• Your assignment:
I need the lines below from the one with "same_place (dm_values D') (dm_values D) →" down to the one with "pow2 D' vals' ∧" reproduced exactly, both ends included, and nothing else.
=== Section Start ===
Fixpoint dmap_run {Op Obs S} (step : Op → S → option (Obs * S)) (ops : list Op) (s : S)
    : option (list Obs * S) :=
  match ops with
  | [] => Some ([], s)
  | op :: ops' =>
      '(obs, s') ← step op s;
      '(rest, s'') ← dmap_run step ops' s';
      Some (obs :: rest, s'')
  end.

Section traces.
Context {V K1 K2 : Type} `{DMapOps V K1 K2}.
Context `{KeyLaws K1} `{Countable K1} `{KeyLaws K2} `{Countable K2}.
Variable pow2 : bool.
Implicit Types (D : DoubleMap V) (vals : gmap Z V).

Definition dmap_step (op : dmap_op V K1 K2) D : option (dmap_obs V * DoubleMap V) :=
  match op with
  | DGetA key k index =>
      '(r, i) ← dmap_get_a pow2 (with_local (key_heap vk1 off1 (dm_values D)) key k) D key index;
      Some (Ints [r; i], D)
  | DGetB key k index =>
      '(r, i) ← dmap_get_b pow2 (with_local (key_heap vk2 off2 (dm_values D)) key k) D key index;
      Some (Ints [r; i], D)
  | DPut value index => '(r, D') ← dmap_put pow2 D value index; Some (Ints [r], D')
  | DGetValue index => x ← dmap_get_value D index; Some (Val x, D)
  | DErase index => '(r, D') ← dmap_erase pow2 D index; Some (Ints [r], D')
  | DSize => Some (Ints [dmap_size D], D)
  end.

Definition found (i : option Z) (index : Z) : dmap_obs V :=
  match i with Some i => Ints [1; i] | None => Ints [0; index] end.

Definition new_keys (x : V) vals : Prop :=
  Forall (λ p, vk1 p.2 ≠ vk1 x ∧ vk2 p.2 ≠ vk2 x) (map_to_list vals).

(** The contract on a table of values by index, for [cap] values of which
    [keys_cap] can be stored; [None]: the precondition of the call does not hold. *)
Definition dmap_spec_step (cap keys_cap : Z) (op : dmap_op V K1 K2) vals
    : option (dmap_obs V * gmap Z V) :=
  match op with
  | DGetA _ k index => Some (found (index_of vk1 vals k) index, vals)
  | DGetB _ k index => Some (found (index_of vk2 vals k) index, vals)
  | DPut x i =>
      if decide ((0 ≤ i < cap ∧ Z.of_nat (size vals) < keys_cap) ∧ vals !! i = None ∧ new_keys x vals)
      then Some (Ints [1], <[i := x]> vals) else None
  | DGetValue i => x ← vals !! i; Some (Val x, vals)
  | DErase i => _ ← vals !! i; Some (Ints [1], delete i vals)
  | DSize => Some (Ints [Z.of_nat (size vals)], vals)
  end.

(** An address that is not that of a key of a stored value. *)
Definition apart (v : Vector V) (off a : Z) : Prop :=
  ∀ i, 0 ≤ i < vec_capacity v → a ≠ addr v i + off.

Lemma sees_keys_local {K} (vk : V → K) off v a k :
  apart v off a → sees_keys vk off v (with_local (key_heap vk off v) a k).
Proof.
  intros Ha i Hi. unfold with_local.
  destruct (Z.eqb_spec (addr v i + off) a) as [E|]; [|done]. by destruct (Ha i Hi).
Qed.

(** The keys given to the lookups are variables of the client. *)
Definition op_apart D (op : dmap_op V K1 K2) : Prop :=
  match op with
  | DGetA key _ _ => apart (dm_values D) off1 key
  | DGetB key _ _ => apart (dm_values D) off2 key
  | _ => True
  end.

Lemma op_apart_moves D D' op :
  same_place (dm_values D') (dm_values D) → op_apart D op → op_apart D' op.
Proof.
  intros (Hd & He & Hc). destruct op; simpl; unfold apart, addr; rewrite ?Hd, ?He, ?Hc; done.
Qed.

Lemma dmap_step_refines op D vals obs vals' :
  dmapp pow2 D vals → op_apart D op →
  dmap_spec_step (vec_capacity (dm_values D)) (keys_capacity D) op vals = Some (obs, vals') →
  ∃ D', dmap_step op D = Some (obs, D') ∧ dmapp pow2 D' vals' ∧
    keys_capacity D' = keys_capacity D ∧ same_place (dm_values D') (dm_values D).
Proof.
  intros HD Hap Hs. destruct op as [p k out|p k out|x i|i|i|]; cbn [dmap_spec_step dmap_step] in *.
  - simplify_eq. rewrite (get_a_spec pow2 D vals' HD _ p k out (sees_keys_local _ _ _ _ k Hap)
      (with_local_at _ _ _)). destruct (index_of vk1 vals' k); by eexists.
  - simplify_eq. rewrite (get_b_spec pow2 D vals' HD _ p k out (sees_keys_local _ _ _ _ k Hap)
      (with_local_at _ _ _)). destruct (index_of vk2 vals' k); by eexists.
  - case_decide as Hc; simplify_eq. destruct Hc as ((Hi & Hsz) & Hn & Hnew).
    unfold new_keys in Hnew. rewrite Forall_forall in Hnew.
    destruct (put_spec pow2 D vals HD x i Hi Hn) as (D' & -> & HD' & Hk & Hp); [|done|by eexists].
    intros j y Hj. by apply (Hnew (j, y)), elem_of_map_to_list.
  - destruct (vals !! i) as [x|] eqn:E; simplify_eq/=.
    rewrite (get_value_spec pow2 D vals' HD i x E). by eexists.
  - destruct (vals !! i) as [x|] eqn:E; simplify_eq/=.
    destruct (erase_spec pow2 D vals HD i x E) as (D' & -> & HD' & Hk & Hp). by eexists.
  - simplify_eq. unfold dmap_size. rewrite (dp_count _ _ _ HD). by eexists.
Qed.

Lemma dmap_run_refines ops D vals obs vals' :
  dmapp pow2 D vals → Forall (op_apart D) ops →
  dmap_run (dmap_spec_step (vec_capacity (dm_values D)) (keys_capacity D)) ops vals =
    Some (obs, vals') →
  ∃ D', dmap_run dmap_step ops D = Some (obs, D') ∧ dmapp pow2 D' vals'.
Proof.
  revert D vals obs. induction ops as [|op ops IH]; intros D vals obs HD Hap Hr; cbn [dmap_run] in *.
  { simplify_eq. by eexists. }
  apply Forall_cons in Hap as [Ho Hap].
  destruct (dmap_spec_step _ _ op vals) as [[o v1]|] eqn:E; [|discriminate Hr].
  cbn [mbind option_bind] in Hr.
  destruct (dmap_run _ ops v1) as [[rest v2]|] eqn:E2; simplify_eq/=.
  destruct (dmap_step_refines op D vals o v1 HD Ho E) as (D1 & -> & HD1 & Hk & Hp).
  cbn [mbind option_bind]. destruct (Hp) as (_ & _ & Hc). rewrite <- Hc, <- Hk in E2.
  destruct (IH D1 v1 rest HD1) as (D' & -> & HD'); [|done|by eexists].
  eapply Forall_impl; [exact Hap|]. intros op'. by apply op_apart_moves.
Qed.

End traces.

(** ** Main results *)

(** C33: the double map implements its contract.  Whatever answers the
    allocator gives, if [dmap_allocate] succeeds then any sequence of puts,
    erasures and lookups (by the first key, by the second key, by index) that
    respects the preconditions (a value is put at a free index, with two new
    keys and while there is room; only stored values are read or erased; the
    keys for a lookup are variables of the client) runs without undefined
    behaviour and returns what a table of values by index returns: in
    particular a value is found by both of its keys from its put to its
    erasure, and no longer. *)
Theorem dmap_refines_table {V K1 K2} `{DMapOps V K1 K2}
    `{KeyLaws K1} `{Countable K1} `{KeyLaws K2} `{Countable K2} (pow2 : bool) (fresh : Z → V)
    (value_size cap keys_cap map_out out : Z) (μ μ' : mem) (D : DoubleMap V)
    (ops : list (dmap_op V K1 K2)) (obs : list (dmap_obs V)) (vals : gmap Z V) :
  mem_ok μ → 0 < value_size < 4096 → 0 ≤ cap ≤ VECTOR_CAPACITY_UPPER_LIMIT →
  0 < keys_cap → 2 * keys_cap < INT_MAX →
  dmap_allocate pow2 fresh value_size cap keys_cap map_out μ = Some ((1, out, Some D), μ') →
  Forall (op_apart D) ops →
  dmap_run (dmap_spec_step cap keys_cap) ops ∅ = Some (obs, vals) →
  ∃ D', dmap_run (dmap_step pow2) ops D = Some (obs, D') ∧ dmapp pow2 D' vals.
Proof.
  intros Hok Hvs Hcap Hk Hk2 Ha Hap Hr.
  destruct (dmap_allocate_spec pow2 fresh value_size cap keys_cap map_out μ)
    as (res & μ1 & Ha' & Hres); [done..|].
  rewrite Ha in Ha'. simplify_eq.
  destruct Hres as [[? _]|(? & D1 & ? & ? & _ & _ & _ & HD & <- & <-)]; simplify_eq.
  by eapply dmap_run_refines.
Qed.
=== Section End ===
• Answer to the exercise:
  same_place (dm_values D') (dm_values D) → op_apart D op → op_apart D' op.
Proof.
  intros (Hd & He & Hc). destruct op; simpl; unfold apart, addr; rewrite ?Hd, ?He, ?Hc; done.
Qed.

Lemma dmap_step_refines op D vals obs vals' :
  dmapp pow2 D vals → op_apart D op →
  dmap_spec_step (vec_capacity (dm_values D)) (keys_capacity D) op vals = Some (obs, vals') →
  ∃ D', dmap_step op D = Some (obs, D') ∧ dmapp pow2 D' vals' ∧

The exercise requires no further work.